*** GIVEN DATA ***
(** The form editor reports its pages and makes page 1 the active sheet:
    the JSON sheet is kept, the form sheet is replaced by the two pages, and
    the sheets of order [0] precede page 2. *)
Example pages_reported :
  match sheetsChanged Fixture.reported (nth_error Fixture.reported 1)
                      Fixture.tab with
  | inr t' =>
      option_map (map (fun s => (id (fields s), order (fields s))))
                 (sheets (cached t'))
      = Some [("json", Some 0); ("page-1", Some 0); ("page-2", Some 2)]
      /\ option_map (fun s => id (fields s)) (activeSheet (cached t'))
         = Some "page-1"
  | inl _ => False
  end.
Proof. vm_compute. repeat split. Qed.

(** An active sheet that is not among the reported ones leaves the tab
    without an active sheet. *)
Example unknown_active_sheet :
  match sheetsChanged Fixture.reported (Some Fixture.formSheet)
                      Fixture.tab with
  | inr t' => activeSheet (cached t') = None
  | inl _ => False
  end.
Proof. reflexivity. Qed.

Lemma sheetsChanged_reconciles_witness :
  exists t' R,
    sheetsChanged FixtureMore.reportedUnwired
                  (nth_error FixtureMore.reportedUnwired 1) Fixture.tab
    = inr t'
    /\ sheets (cached t') = Some R
    /\ map fields R
       = [ mkSheet "json" "JSON" true Fixture.jsonProvider "json" (Some 0);
           mkSheet "page-1" "Page 1" false Fixture.formProvider "page"
                   (Some 0);
           mkSheet "page-2" "Page 2" false Fixture.formProvider "page"
                   (Some 2) ]
    /\ option_map fields (activeSheet (cached t'))
       = Some (mkSheet "page-1" "Page 1" false Fixture.formProvider "page"
                       (Some 0)).
Proof.
  destruct (sheetsChanged_reconciles FixtureMore.reportedUnwired
              (nth_error FixtureMore.reportedUnwired 1) Fixture.tab
              Fixture.formSheet eq_refl)
    as (t' & R & Hrun & Hsheets & _).
  exists t', R.
  vm_compute in Hrun. injection Hrun as <-.
  vm_compute in Hsheets. injection Hsheets as <-.
  repeat split; reflexivity.
Defined.

(** C1 (as stated) fails. The tab of the fixture shows its form sheet; the
    JSON sheet, of the other provider, has no order. When the form editor
    reports its pages the JSON sheet is cached with order [0]: the sheets of
    the other providers are not all kept unaltered. *)
Lemma sheetsChanged_as_specified_fails :
  ~ MultiSheetTabMore.reconciles_as_specified
      Fixture.reported (nth_error Fixture.reported 1) Fixture.tab
      Fixture.formSheet.
Proof.
  unfold MultiSheetTabMore.reconciles_as_specified.
  intros (t' & l & Hrun & Hsheets & Hperm).
  vm_compute in Hrun. injection Hrun as <-.
  vm_compute in Hsheets. injection Hsheets as <-.
  apply Permutation_sym in Hperm.
  apply (Permutation_in (fields Fixture.jsonSheet)) in Hperm;
    [|left; reflexivity].
  vm_compute in Hperm.
  destruct Hperm as [H|[H|[H|[]]]]; discriminate H.
Qed.

Lemma switchSheet_fetches_across_providers_witness :
  same_sheet Fixture.jsonSheet Fixture.formSheet = false
  /\ switchSheet Fixture.jsonSheet Fixture.tab
     = (setCached (mkPatch None (Some (Some Fixture.jsonSheet))
                           (Some "plain.form"))
                  Fixture.tab,
        [Editor_getXML;
         SetCached (mkPatch None (Some (Some Fixture.jsonSheet))
                            (Some "plain.form"));
         OnAction (Emit_activeSheetChanged Fixture.jsonSheet)],
        Fulfilled).
Proof.
  split; [reflexivity|].
  destruct (switchSheet_fetches_across_providers Fixture.jsonSheet
              Fixture.tab Fixture.formSheet eq_refl eq_refl)
    as (_ & Hdiffer).
  destruct (Hdiffer eq_refl) as (_ & Hresolved & _).
  destruct (Hresolved "plain.form" "plain.form" eq_refl) as (Hrun & _).
  exact Hrun.
Defined.

End MultiSheetTabFacts.

(** ** Log panel *)

Module LogFacts.

Import Log.

(** X1. Toggling reports the layout with [open] negated and the height kept;
    toggling again, once the host has handed that layout back, reports the
    layout the log started with. *)
Theorem toggle_twice_restores (c : Log) :
  exists l,
    toggle c = [OnLayoutChanged l]
    /\ height l = height (layout (props c))
    /\ open l = negb (open (layout (props c)))
    /\ toggle (withLayout l c) = [OnLayoutChanged (layout (props c))].
Proof.
  unfold toggle, changeLayout. eexists. repeat split.
  simpl. rewrite negb_involutive. now destruct (layout (props c)).
Qed.

(** X2. Whatever the drag, a layout reported by [handleResize] has a height
    above 25: either the log stays open at the dragged height, or it is
    closed and reset to the default layout. A drag of [0] reports nothing. *)
Theorem resize_reports_usable_height (y : Z) (c : Log) (l : Layout) :
  In (OnLayoutChanged l) (handleResize y c) ->
  y <> 0
  /\ 25 < height l
  /\ (open l = true -> originalHeight c = Some (height l + y))
  /\ (open l = false -> l = DEFAULT_LAYOUT).
Proof.
  unfold handleResize, changeLayout.
  destruct (Z.eqb_spec y 0) as [Hy|Hy]; [intros []|].
  destruct (originalHeight c) as [h|]; simpl.
  - destruct (Z.ltb_spec 25 (h - y)) as [Hlt|Hge];
      intros [Heq|[]]; injection Heq as <-; simpl.
    + repeat split; trivial; try discriminate.
      intros _. f_equal. lia.
    + repeat split; trivial; try lia; try discriminate.
  - intros [Heq|[]]. injection Heq as <-. simpl.
    repeat split; trivial; try lia; try discriminate.
Qed.

Lemma resize_reports_usable_height_witness :
  In (OnLayoutChanged (mkLayout 200 true))
     (handleResize (-70)
        (handleResizeStart
           (fst (render (mkLog (mkProps (mkEntries 0 []) (mkLayout 130 true))
                               None None)))))
  /\ 25 < 200.
Proof.
  assert (Hin : In (OnLayoutChanged (mkLayout 200 true))
                   (handleResize (-70)
                      (handleResizeStart
                         (fst (render (mkLog (mkProps (mkEntries 0 [])
                                                      (mkLayout 130 true))
                                             None None))))))
    by (left; reflexivity).
  split; [exact Hin|].
  exact (proj1 (proj2 (resize_reports_usable_height _ _ _ Hin))).
Defined.

(** A drag that starts on the rendered log measures from the height of the
    layout prop. *)
Lemma resize_from_rendered (y : Z) (c : Log) :
  y <> 0 ->
  handleResize y (handleResizeStart (fst (render c)))
  = [OnLayoutChanged
       (if 25 <? height (layout (props c)) - y
        then mkLayout (height (layout (props c)) - y) true
        else DEFAULT_LAYOUT)].
Proof.
  intros Hy. unfold handleResize, handleResizeStart, render. simpl.
  apply Z.eqb_neq in Hy. rewrite Hy.
  now destruct (25 <? _).
Qed.

Lemma renderEntries_idx (l : list Entry) (k : nat) :
  map data_idx (renderEntries l k) = seq k (List.length l).
Proof.
  revert k. induction l as [|e l IH]; intros k; simpl; [reflexivity|].
  now rewrite IH.
Qed.

Lemma renderEntry_msg (idx : nat) (e : Entry) :
  msg (renderEntry idx e) <> "".
Proof.
  unfold renderEntry. simpl.
  destruct (message e) as [m|]; [|discriminate].
  unfold truthy_string.
  destruct (String.eqb_spec m ""); simpl; [discriminate | assumption].
Qed.

Lemma renderEntries_msg (l : list Entry) (k : nat) :
  Forall (fun v => msg v <> "") (renderEntries l k).
Proof.
  revert k. induction l as [|e l IH]; intros k; simpl; constructor.
  - apply renderEntry_msg.
  - apply IH.
Qed.

(** X3. The open log renders one node per entry, numbered from 0 in the order
    of the entries, and no node has an empty text: a missing or empty
    message is put out as a single space. The closed log renders none. *)
Theorem render_numbers_entries (c : Log) :
  (open (layout (props c)) = true ->
   map data_idx (snd (render c))
   = seq 0 (List.length (items (entries (props c)))))
  /\ (open (layout (props c)) = false -> snd (render c) = [])
  /\ Forall (fun v => msg v <> "") (snd (render c))
  /\ (forall i e m,
         open (layout (props c)) = true ->
         nth_error (items (entries (props c))) i = Some e ->
         message e = Some m -> m <> "" ->
         option_map msg (nth_error (snd (render c)) i) = Some m)
  /\ (forall i e,
         open (layout (props c)) = true ->
         nth_error (items (entries (props c))) i = Some e ->
         message e = None \/ message e = Some EmptyString ->
         option_map msg (nth_error (snd (render c)) i) = Some " ").
Proof.
  unfold render. simpl. split; [|split; [|split; [|split]]].
  - intros ->. apply renderEntries_idx.
  - now intros ->.
  - destruct (open _); [apply renderEntries_msg | constructor].
  - intros i e m -> Hnth Hm Hne.
    assert (Hgen : forall l k i,
               nth_error l i = Some e ->
               option_map msg (nth_error (renderEntries l k) i) = Some m).
    { induction l as [|x l IH]; intros k [|j]; simpl; try discriminate.
      - intros [= ->]. unfold renderEntry. simpl. rewrite Hm.
        unfold truthy_string. apply String.eqb_neq in Hne. now rewrite Hne.
      - apply IH. }
    now apply Hgen.
  - intros i e -> Hnth Hm.
    assert (Hgen : forall l k i,
               nth_error l i = Some e ->
               option_map msg (nth_error (renderEntries l k) i) = Some " ").
    { induction l as [|x l IH]; intros k [|j]; simpl; try discriminate.
      - intros [= ->]. unfold renderEntry. simpl.
        now destruct Hm as [-> | ->].
      - apply IH. }
    now apply Hgen.
Qed.

Lemma find_rendered (l : list Entry) (k n : nat) :
  (k <= n < k + List.length l)%nat ->
  exists v, find (fun v => Z.of_nat (data_idx v) =? Z.of_nat n)
                 (renderEntries l k) = Some v
            /\ data_idx v = n.
Proof.
  revert k. induction l as [|e l IH]; intros k Hn; simpl in *; [lia|].
  destruct (Z.eqb_spec (Z.of_nat k) (Z.of_nat n)) as [Heq|Hne].
  - eexists. split; [reflexivity|]. simpl. lia.
  - apply IH. lia.
Qed.

(** X4. [componentDidUpdate] never fails on a missing node. It scrolls exactly
    when the log is open, the entries array has been replaced and is not
    empty, and then to the node of the last entry. *)
Theorem update_scrolls_to_last_entry (prevProps : Props) (c : Log) :
  let n := List.length (items (entries (props c))) in
  exists calls,
    componentDidUpdate prevProps c = inr calls
    /\ (calls = [] \/ calls = [ScrollIntoView (n - 1)])
    /\ (calls <> [] <->
        open (layout (props c)) = true
        /\ entries_ref (entries prevProps) <> entries_ref (entries (props c))
        /\ n <> 0%nat).
Proof.
  cbv zeta. unfold componentDidUpdate, checkFocus.
  destruct (open (layout (props c))) eqn:Hopen; simpl.
  2:{ exists []. split; [reflexivity|]. split; [now left|].
      split; [intros H; now elim H | intros (Ho & _); discriminate]. }
  destruct (Nat.eqb_spec (entries_ref (entries prevProps))
                         (entries_ref (entries (props c)))) as [Href|Href];
    simpl.
  { exists []. split; [reflexivity|]. split; [now left|].
    split; [intros H; now elim H | intros (_ & H & _); contradiction]. }
  set (l := items (entries (props c))).
  destruct (Z.eqb_spec (Z.of_nat (List.length l) - 1) (-1)) as [Hlast|Hlast];
    simpl.
  { exists []. split; [reflexivity|]. split; [now left|].
    split; [intros H; now elim H | intros (_ & _ & H); lia]. }
  unfold render. simpl. rewrite Hopen. fold l.
  destruct (find_rendered l 0 (List.length l - 1)) as (v & Hfind & Hidx);
    [lia|].
  replace (Z.of_nat (List.length l) - 1) with (Z.of_nat (List.length l - 1))
    by lia.
  rewrite Hfind, Hidx.
  eexists. split; [reflexivity|]. split; [now right|].
  split; [|discriminate]. intros _. repeat split; trivial. lia.
Qed.

(** Escape toggles the log whatever the modifier keys. *)
Lemma escape_toggles (event : KeyEvent) (c : Log) :
  keyCode event = 27 -> handleKeyDown event c = PreventDefault :: toggle c.
Proof. intros Hk. unfold handleKeyDown. now rewrite Hk. Qed.

(** A key the log does not handle is not prevented. *)
Lemma unhandled_key (event : KeyEvent) (c : Log) :
  keyCode event <> 27 ->
  keyCode event <> 65 \/ (ctrlKey event = false /\ metaKey event = false) ->
  handleKeyDown event c = [].
Proof.
  intros H27 H65. unfold handleKeyDown.
  apply Z.eqb_neq in H27. rewrite H27.
  destruct H65 as [H65 | [-> ->]].
  - apply Z.eqb_neq in H65. now rewrite H65.
  - now rewrite andb_false_r.
Qed.

End LogFacts.

(** ** Platform modeler modules *)

Module BpmnModelerFacts.

Import BpmnModeler.

(** X5. The module list of the platform modeler holds every extension module
    and, of the base modeler's modules, exactly those that bring neither a
    [propertiesPanel] nor a [propertiesProvider]; the extension modules come
    last, and excluding twice excludes no more than once. *)
Theorem modules_without_old_panel (defaultModules extensionModules : list ModuleDef) :
  (forall m,
      In m (_modules defaultModules extensionModules) <->
      (In m defaultModules
       /\ has m "propertiesPanel" = false
       /\ has m "propertiesProvider" = false)
      \/ In m extensionModules)
  /\ (exists kept,
         _modules defaultModules extensionModules = kept ++ extensionModules
         /\ Forall (fun m => has m "propertiesPanel" = false
                             /\ has m "propertiesProvider" = false) kept)
  /\ excludeOldModules (excludeOldModules defaultModules)
     = excludeOldModules defaultModules.
Proof.
  unfold _modules, excludeOldModules. split; [|split].
  - intros m. rewrite in_app_iff, filter_In, andb_true_iff, !negb_true_iff.
    tauto.
  - eexists. split; [reflexivity|].
    apply Forall_forall. intros m Hin. apply filter_In in Hin.
    destruct Hin as (_ & Hkeep).
    now rewrite andb_true_iff, !negb_true_iff in Hkeep.
  - induction defaultModules as [|m l IH]; simpl; [reflexivity|].
    destruct (negb (has m "propertiesPanel")
              && negb (has m "propertiesProvider")) eqn:Hm; simpl.
    + now rewrite Hm, IH.
    + exact IH.
Qed.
*** End of GIVEN DATA ***
- **TASK DIRECTIONS**
In the data above, which lines lie between the line with "l = DEFAULT_LAYOUT)." and the line with "intros _. f_equal. lia.", inclusive? Print those lines exactly and nothing else.

- **TASK ANSWER**
  /\ (open l = false -> l = DEFAULT_LAYOUT).
Proof.
  unfold handleResize, changeLayout.
  destruct (Z.eqb_spec y 0) as [Hy|Hy]; [intros []|].
  destruct (originalHeight c) as [h|]; simpl.
  - destruct (Z.ltb_spec 25 (h - y)) as [Hlt|Hge];
      intros [Heq|[]]; injection Heq as <-; simpl.
    + repeat split; trivial; try discriminate.
      intros _. f_equal. lia.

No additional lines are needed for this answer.